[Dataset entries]
(* ===== verification/LibView.v ===== *)
(** * LibView: the L3 view rings of src/libview.c

    Each page keeps a position in one or two rings of views; L3 stages a move, the
    list rebuild commits it, and the positions are kept in the settings store. *)
From S2P Require Import Prelude CLib ConfigStore.

(** ** Data *)

Definition MODE_COUNT : nat := 15.
Abbreviation APP_MODE := 10.
Abbreviation MMCE_MODE := 11.
Abbreviation FAV_MODE := 12.
Abbreviation UDPFS_MODE := 13.
Abbreviation ETH_MODE := 8.
Abbreviation HDD_MODE := 9.
Abbreviation BDM_MODE := 0.
Abbreviation BDM_MODE_LAST := 7.

Abbreviation LIB_VIEW_ISO := 0.
Abbreviation LIB_VIEW_PS1 := 1.
Abbreviation LIB_VIEW_ELF := 2.
Abbreviation LIB_VIEW_ALL := 3.
Abbreviation LIB_VIEW_MIXED := 4.
Abbreviation LIB_VIEW_PS1_ELF := 5.
Abbreviation LIB_VIEW_COUNT := 6.

Abbreviation GAME_VIEW_BOTH := 0.
Abbreviation GAME_VIEW_ISO := 1.
Abbreviation GAME_VIEW_VCD := 2.
Abbreviation GAME_VIEW_MIXED := 3.
Abbreviation APPS_DISPLAY_SPLIT := 1.

Abbreviation CONFIG_LAST_LIB_VIEW_RETAINED := (bs "lib_view_retained").
Abbreviation CONFIG_LAST_LIB_VIEW_MIXED := (bs "lib_view_mixed").

(** the static arrays of the file and the two global settings they depend on *)
Record libview := LV {
  retainedView : list Z;
  mixedView : list Z;
  mixedViewInitialized : list bool;
  libDirty : list bool;
  pendingView : list Z;
  pendingViewValid : list bool;
  pendingViewUsesMixedRing : list bool;
  gDefaultGameView : Z;
  gAppsDisplay : Z;
}.

Definition zeroes : list Z := replicate MODE_COUNT 0.
Definition falses : list bool := replicate MODE_COUNT false.
Definition libview_start (gv ad : Z) : libview := LV zeroes zeroes falses falses zeroes falses falses gv ad.

Definition at_mode {A} (d : A) (l : list A) (mode : Z) : A := nth (Z.to_nat mode) l d.
Definition upd {A} (l : list A) (mode : Z) (x : A) : list A := <[Z.to_nat mode := x]> l.

Definition mode_ok (mode : Z) : bool := (0 <=? mode) && (mode <? Z.of_nat MODE_COUNT).

(** ** Operations *)

Definition libViewIsDeviceMode (mode : Z) : bool :=
  if (BDM_MODE <=? mode) && (mode <=? BDM_MODE_LAST) then true
  else (mode =? MMCE_MODE) || (mode =? ETH_MODE) || (mode =? HDD_MODE) || (mode =? UDPFS_MODE).

Definition libViewSupported (mode view : Z) : bool :=
  if negb (mode_ok mode) || (view <? 0) || (LIB_VIEW_COUNT <=? view) then false
  else if view =? LIB_VIEW_ISO then true
  else if view =? LIB_VIEW_PS1 then libViewIsDeviceMode mode || (mode =? FAV_MODE)
  else if (view =? LIB_VIEW_ELF) || (view =? LIB_VIEW_ALL) then mode =? FAV_MODE
  else if view =? LIB_VIEW_MIXED then libViewIsDeviceMode mode || (mode =? APP_MODE)
  else if view =? LIB_VIEW_PS1_ELF then mode =? APP_MODE
  else false.

Definition libViewRingSize (s : libview) (mode : Z) : Z :=
  if negb (mode_ok mode) then 1
  else if mode =? FAV_MODE then 4
  else if mode =? APP_MODE then (if gAppsDisplay s =? APPS_DISPLAY_SPLIT then 2 else 1)
  else if negb (libViewIsDeviceMode mode) then 1
  else if gDefaultGameView s =? GAME_VIEW_BOTH then 2
  else if gDefaultGameView s =? GAME_VIEW_MIXED then 3
  else 1.

Definition libViewMixedActive (s : libview) (mode : Z) : Z * libview :=
  let s1 :=
    if negb (at_mode false (mixedViewInitialized s) mode) then
      LV (retainedView s) (upd (mixedView s) mode LIB_VIEW_MIXED) (upd (mixedViewInitialized s) mode true)
         (libDirty s) (pendingView s) (pendingViewValid s) (pendingViewUsesMixedRing s)
         (gDefaultGameView s) (gAppsDisplay s)
    else s in
  (at_mode 0 (mixedView s1) mode, s1).

Definition libViewActive (s : libview) (mode : Z) : Z * libview :=
  if negb (mode_ok mode) then (LIB_VIEW_ISO, s)
  else if mode =? FAV_MODE then (at_mode 0 (retainedView s) mode, s)
  else if mode =? APP_MODE then
    (if gAppsDisplay s =? APPS_DISPLAY_SPLIT then at_mode 0 (retainedView s) mode else LIB_VIEW_MIXED, s)
  else if negb (libViewIsDeviceMode mode) then (LIB_VIEW_ISO, s)
  else if gDefaultGameView s =? GAME_VIEW_ISO then (LIB_VIEW_ISO, s)
  else if gDefaultGameView s =? GAME_VIEW_VCD then (LIB_VIEW_PS1, s)
  else if gDefaultGameView s =? GAME_VIEW_MIXED then libViewMixedActive s mode
  else (if at_mode 0 (retainedView s) mode =? LIB_VIEW_PS1 then LIB_VIEW_PS1 else LIB_VIEW_ISO, s).

Definition libViewRingUsable (s : libview) (mode : Z) : bool := mode_ok mode && (1 <? libViewRingSize s mode).

Definition libViewPending (s : libview) (mode : Z) : bool := mode_ok mode && at_mode false (pendingViewValid s) mode.

(** the stop after [cur] *)
Definition next_view (s : libview) (mode cur : Z) : Z :=
  if mode =? FAV_MODE then
    if cur =? LIB_VIEW_ISO then LIB_VIEW_PS1
    else if cur =? LIB_VIEW_PS1 then LIB_VIEW_ELF
    else if cur =? LIB_VIEW_ELF then LIB_VIEW_ALL
    else LIB_VIEW_ISO
  else if mode =? APP_MODE then (if cur =? LIB_VIEW_PS1_ELF then LIB_VIEW_ISO else LIB_VIEW_PS1_ELF)
  else if gDefaultGameView s =? GAME_VIEW_MIXED then
    if cur =? LIB_VIEW_MIXED then LIB_VIEW_ISO
    else if cur =? LIB_VIEW_ISO then LIB_VIEW_PS1
    else LIB_VIEW_MIXED
  else (if cur =? LIB_VIEW_PS1 then LIB_VIEW_ISO else LIB_VIEW_PS1).

Definition libViewStageAdvance (s : libview) (mode : Z) : bool * libview :=
  if negb (libViewRingUsable s mode) || at_mode false (pendingViewValid s) mode then (false, s)
  else
    let '(cur, s) := libViewActive s mode in
    (true,
     LV (retainedView s) (mixedView s) (mixedViewInitialized s) (upd (libDirty s) mode true)
        (upd (pendingView s) mode (next_view s mode cur)) (upd (pendingViewValid s) mode true)
        (upd (pendingViewUsesMixedRing s) mode
             (negb (mode =? FAV_MODE) && negb (mode =? APP_MODE) && (gDefaultGameView s =? GAME_VIEW_MIXED)))
        (gDefaultGameView s) (gAppsDisplay s)).

Definition libViewPendingTarget (s : libview) (mode : Z) : Z * libview :=
  if libViewPending s mode then (at_mode 0 (pendingView s) mode, s) else libViewActive s mode.

Definition libViewCommitPending (s : libview) (mode : Z) : libview :=
  if negb (libViewPending s mode) then s
  else if at_mode false (pendingViewUsesMixedRing s) mode then
    LV (retainedView s) (upd (mixedView s) mode (at_mode 0 (pendingView s) mode)) (mixedViewInitialized s) (libDirty s)
       (pendingView s) (pendingViewValid s) (pendingViewUsesMixedRing s) (gDefaultGameView s) (gAppsDisplay s)
  else
    LV (upd (retainedView s) mode (at_mode 0 (pendingView s) mode)) (mixedView s) (mixedViewInitialized s) (libDirty s)
       (pendingView s) (pendingViewValid s) (pendingViewUsesMixedRing s) (gDefaultGameView s) (gAppsDisplay s).

Definition libViewFinishPending (s : libview) (mode : Z) : libview :=
  if mode_ok mode then
    LV (retainedView s) (mixedView s) (mixedViewInitialized s) (libDirty s) (pendingView s)
       (upd (pendingViewValid s) mode false) (pendingViewUsesMixedRing s) (gDefaultGameView s) (gAppsDisplay s)
  else s.

Definition set_dirty (s : libview) (d : list bool) : libview :=
  LV (retainedView s) (mixedView s) (mixedViewInitialized s) d (pendingView s) (pendingViewValid s)
     (pendingViewUsesMixedRing s) (gDefaultGameView s) (gAppsDisplay s).

Definition libViewConsumeDirty (s : libview) (mode : Z) : bool * libview :=
  if negb (mode_ok mode) || negb (at_mode false (libDirty s) mode) then (false, s)
  else (true, set_dirty s (upd (libDirty s) mode false)).
Definition libViewMarkDirty (s : libview) (mode : Z) : libview :=
  if mode_ok mode then set_dirty s (upd (libDirty s) mode true) else s.
Definition libViewMarkAllDirty (s : libview) : libview := set_dirty s (replicate MODE_COUNT true).

(** *** Remembering the positions *)

Definition LIB_VIEW_STATE_NONE : Z := cMINUS.

(** one character per mode; [set] is the optional array of flags *)
Definition libViewEncodeRing (view : list Z) (set : option (list bool)) : bytes :=
  map (fun mode => if match set with None => true | Some f => nth mode f false end
                   then 48 + nth mode view 0 else LIB_VIEW_STATE_NONE)
      (seq 0 MODE_COUNT).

_Exercise details_: Look through the entries above and quote exactly the lines from the line with "Definition libViewPending (s" to the line with "LV (retainedView s) (upd (mixedView s) mode (at_mode", counting both of those lines.

_Final answer_:
Definition libViewPending (s : libview) (mode : Z) : bool := mode_ok mode && at_mode false (pendingViewValid s) mode.

(** the stop after [cur] *)
Definition next_view (s : libview) (mode cur : Z) : Z :=
  if mode =? FAV_MODE then
    if cur =? LIB_VIEW_ISO then LIB_VIEW_PS1
    else if cur =? LIB_VIEW_PS1 then LIB_VIEW_ELF
    else if cur =? LIB_VIEW_ELF then LIB_VIEW_ALL
    else LIB_VIEW_ISO
  else if mode =? APP_MODE then (if cur =? LIB_VIEW_PS1_ELF then LIB_VIEW_ISO else LIB_VIEW_PS1_ELF)
  else if gDefaultGameView s =? GAME_VIEW_MIXED then
    if cur =? LIB_VIEW_MIXED then LIB_VIEW_ISO
    else if cur =? LIB_VIEW_ISO then LIB_VIEW_PS1
    else LIB_VIEW_MIXED
  else (if cur =? LIB_VIEW_PS1 then LIB_VIEW_ISO else LIB_VIEW_PS1).

Definition libViewStageAdvance (s : libview) (mode : Z) : bool * libview :=
  if negb (libViewRingUsable s mode) || at_mode false (pendingViewValid s) mode then (false, s)
  else
    let '(cur, s) := libViewActive s mode in
    (true,
     LV (retainedView s) (mixedView s) (mixedViewInitialized s) (upd (libDirty s) mode true)
        (upd (pendingView s) mode (next_view s mode cur)) (upd (pendingViewValid s) mode true)
        (upd (pendingViewUsesMixedRing s) mode
             (negb (mode =? FAV_MODE) && negb (mode =? APP_MODE) && (gDefaultGameView s =? GAME_VIEW_MIXED)))
        (gDefaultGameView s) (gAppsDisplay s)).

Definition libViewPendingTarget (s : libview) (mode : Z) : Z * libview :=
  if libViewPending s mode then (at_mode 0 (pendingView s) mode, s) else libViewActive s mode.

Definition libViewCommitPending (s : libview) (mode : Z) : libview :=
  if negb (libViewPending s mode) then s
  else if at_mode false (pendingViewUsesMixedRing s) mode then
    LV (retainedView s) (upd (mixedView s) mode (at_mode 0 (pendingView s) mode)) (mixedViewInitialized s) (libDirty s)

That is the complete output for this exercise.